TASK STATEMENT: Take the data below and extract the lines from the one with "is that of the" to the one with "as [f|]; [|done].", inclusive, exactly as written.
SOURCE MATERIAL Block Start
(** file_sent: for a regular readable file the client is sent the status line,
    the file's size as Content-Length, and the contents, but only up to their first
    NUL: [strlen] stands in for the length. *)
Theorem file_sent f data t :
  regular f = true -> readable f = true -> contents f = Some data -> length data = st_size f ->
  Z.of_nat (st_size f) <= INT_MAX -> upto_nul (data ++ [NUL]) = Some t ->
  respond (Some f) =
  Ok (lit "HTTP/1.1 200 OK" ++ CRLF ++ lit "Content-Length: " ++ dec (Z.of_nat (st_size f)) ++
      CRLF ++ CRLF ++ t).
Proof.
  intros Hr Hd Hc Hlen Hmax Ht. unfold respond. rewrite Hr, Hd, Hc. cbn [andb].
  pose proof (dec_size_length _ Hmax) as Hdec. set (d := dec (Z.of_nat (st_size f))) in *.
  assert (Hbody : file_buf f data = Ok (data ++ [NUL])).
  { unfold file_buf. rewrite take_ge by lia. rewrite replicate_add, <- Hlen.
    apply (awrite_at [] (replicate (length data) NUL) (replicate 1 NUL)); [done|]. by rewrite length_replicate. }
  rewrite Hbody. cbn [mbind res_bind]. change BUFFER_SIZE with 1024%nat.
  set (l1 := lit "HTTP/1.1" ++ [SP] ++ default [] (status_line !! 0%nat) ++ CRLF).
  assert (Hl1 : length l1 = 17%nat) by reflexivity.
  pose proof (snprintf_at [] l1 1023 1023 ltac:(lia) ltac:(lia)) as E1. cbn [app length] in E1.
  rewrite (bind_ok _ _ _ E1), Hl1. cbv beta iota. clear E1.
  set (l2 := lit "Content-Length: " ++ d ++ CRLF).
  assert (Hl2 : (length l2 <= 29)%nat) by (unfold l2; rewrite !length_app; cbn; lia).
  pose proof (snprintf_at l1 l2 1006 1006 ltac:(lia) ltac:(lia)) as E2. rewrite Hl1 in E2.
  fold d. fold l2. change (1024 - 17)%nat with 1007%nat. change (1024 - 1 - 17)%nat with 1006%nat.
  rewrite (bind_ok _ _ _ E2). cbv beta iota zeta. clear E2.
  pose proof (snprintf_at (l1 ++ l2) CRLF (1006 - length l2) (1006 - length l2)
    ltac:(change (length CRLF) with 2%nat; lia) ltac:(lia)) as E3.
  rewrite length_app, Hl1 in E3. replace (1007 - length l2)%nat with (S (1006 - length l2)) by lia.
  replace (1024 - 1 - (17 + length l2))%nat with (1006 - length l2)%nat by lia.
  rewrite (bind_ok _ _ _ E3). cbv beta iota zeta. clear E3.
  replace (S (1006 - length l2) - length CRLF)%nat with (S (1004 - length l2))
    by (change (length CRLF) with 2%nat; lia).
  cbn [replicate].
  assert (Hn : NUL ∉ (l1 ++ l2) ++ CRLF).
  { pose proof (dec_no_nul (st_size f)) as Hd0. fold d in Hd0. unfold l2. rewrite !elem_of_app.
    intros [[Hin|[Hin|[Hin|Hin]]]|Hin]; [revert Hin; decided|revert Hin; decided|by apply Hd0|revert Hin; decided|revert Hin; decided]. }
  assert (Hcstr : forall b x, upto_nul b = Some x -> cstr b 0 = Ok x).
  { intros b x Hx. unfold cstr. by rewrite decide_True, drop_0, Hx by lia. }
  rewrite (bind_ok _ _ _ (Hcstr _ _ (upto_nul_app _ (replicate (1004 - length l2) NUL) Hn))).
  rewrite (bind_ok _ _ _ (Hcstr _ _ Ht)). unfold l1, l2. by rewrite <- !app_assoc.
Qed.

(** error_truncated: when the file cannot be read, the client is sent the first
    two characters of the status line and nothing else: the length given to [send]
    is that of the last piece written, not of the header. *)
Theorem error_truncated st :
  match st with
  | None => True
  | Some f => regular f = false \/ readable f = false \/ contents f = None
  end ->
  respond st = Ok (lit "HT").
Proof.
  intros H. unfold respond.
  assert (forall k : option (file * bytes) -> res bytes, (match st with
            | None => Ok None
            | Some f =>
                if regular f && readable f then
                  match contents f with
                  | None => Ok None
                  | Some data => b ← file_buf f data; Ok (Some (f, b))
                  end
                else Ok None
            end ≫= k) = k None) as Hn.
  { intros k. destruct st as [f|]; [|done].
    destruct (regular f), (readable f), (contents f); try done. naive_solver. }
  rewrite Hn. vm_compute. reflexivity.
Qed.

End Sender.

(** ** http_readParse.cpp *)
Module Draft.

Inductive HTTP_CODE :=
  | NO_REQUEST | GET_REQUEST | BAD_REQUEST | FORBIDDEN_REQUEST | INTERNAL_ERROR | CLOSED_CONNECTION.

(** The line reader; the index is a copy, so the caller only sees the buffer and the
    status.  [n] bounds the loop. *)
Fixpoint parse_line_loop (n : nat) (buffer : bytes) (checked_index read_index : Z)
    : res (bytes * LINE_STATUS) :=
  if decide (checked_index < read_index) then
    match n with
    | O => Err OutOfFuel
    | S n =>
        temp ← aget buffer checked_index;
        if decide (temp = CR) then
          if decide (checked_index + 1 = read_index) then Ok (buffer, LINE_OPEN)
          else
            next ← aget buffer (checked_index + 1);
            if decide (next = LF) then
              buffer ← aset buffer checked_index NUL;
              buffer ← aset buffer (checked_index + 1) NUL;
              Ok (buffer, LINE_OK)
            else Ok (buffer, LINE_BAD)
        else if decide (temp = LF) then
          if decide (checked_index > 1) then
            prev ← aget buffer (checked_index - 1);
            if decide (prev = CR) then
              buffer ← aset buffer (checked_index - 1) NUL;
              buffer ← aset buffer checked_index NUL;
              Ok (buffer, LINE_OK)
            else Ok (buffer, LINE_BAD)
          else Ok (buffer, LINE_BAD)
        else parse_line_loop n buffer (checked_index + 1) read_index
    end
  else Ok (buffer, LINE_OPEN).

Definition parse_line (buffer : bytes) (checked_index read_index : Z) : res (bytes * LINE_STATUS) :=
  parse_line_loop (Z.to_nat (read_index - checked_index)) buffer checked_index read_index.

(** The request line at offset [temp]: the buffer, the state, the code, and the
    address that is printed. *)
Definition parse_requestline (buffer : bytes) (temp : Z) (checkState : CHECK_STATE)
    : res (bytes * CHECK_STATE * HTTP_CODE * option bytes) :=
  s ← cstr buffer temp;
  match strpbrk s [SP] with
  | None => Ok (buffer, checkState, BAD_REQUEST, None)
  | Some i =>
      let url := temp + Z.of_nat i in
      buffer ← aset buffer url NUL;
      let url := url + 1 in
      method ← cstr buffer temp;
      if negb (streq method (lit "GET")) then Ok (buffer, checkState, BAD_REQUEST, None)
      else
        s ← cstr buffer url;
        match strpbrk s [SP] with
        | None => Ok (buffer, checkState, BAD_REQUEST, None)
        | Some j =>
            let version := url + Z.of_nat j in
            buffer ← aset buffer version NUL;
            let version := version + 1 in
            v ← cstr buffer version;
            if negb (streq v (lit "HTTP/1.1")) then Ok (buffer, checkState, BAD_REQUEST, None)
            else u ← cstr buffer url; Ok (buffer, CHECK_STATE_HEADER, NO_REQUEST, Some u)
        end
  end.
SOURCE MATERIAL Block End
ANSWER BOX:
    is that of the last piece written, not of the header. *)
Theorem error_truncated st :
  match st with
  | None => True
  | Some f => regular f = false \/ readable f = false \/ contents f = None
  end ->
  respond st = Ok (lit "HT").
Proof.
  intros H. unfold respond.
  assert (forall k : option (file * bytes) -> res bytes, (match st with
            | None => Ok None
            | Some f =>
                if regular f && readable f then
                  match contents f with
                  | None => Ok None
                  | Some data => b ← file_buf f data; Ok (Some (f, b))
                  end
                else Ok None
            end ≫= k) = k None) as Hn.
  { intros k. destruct st as [f|]; [|done].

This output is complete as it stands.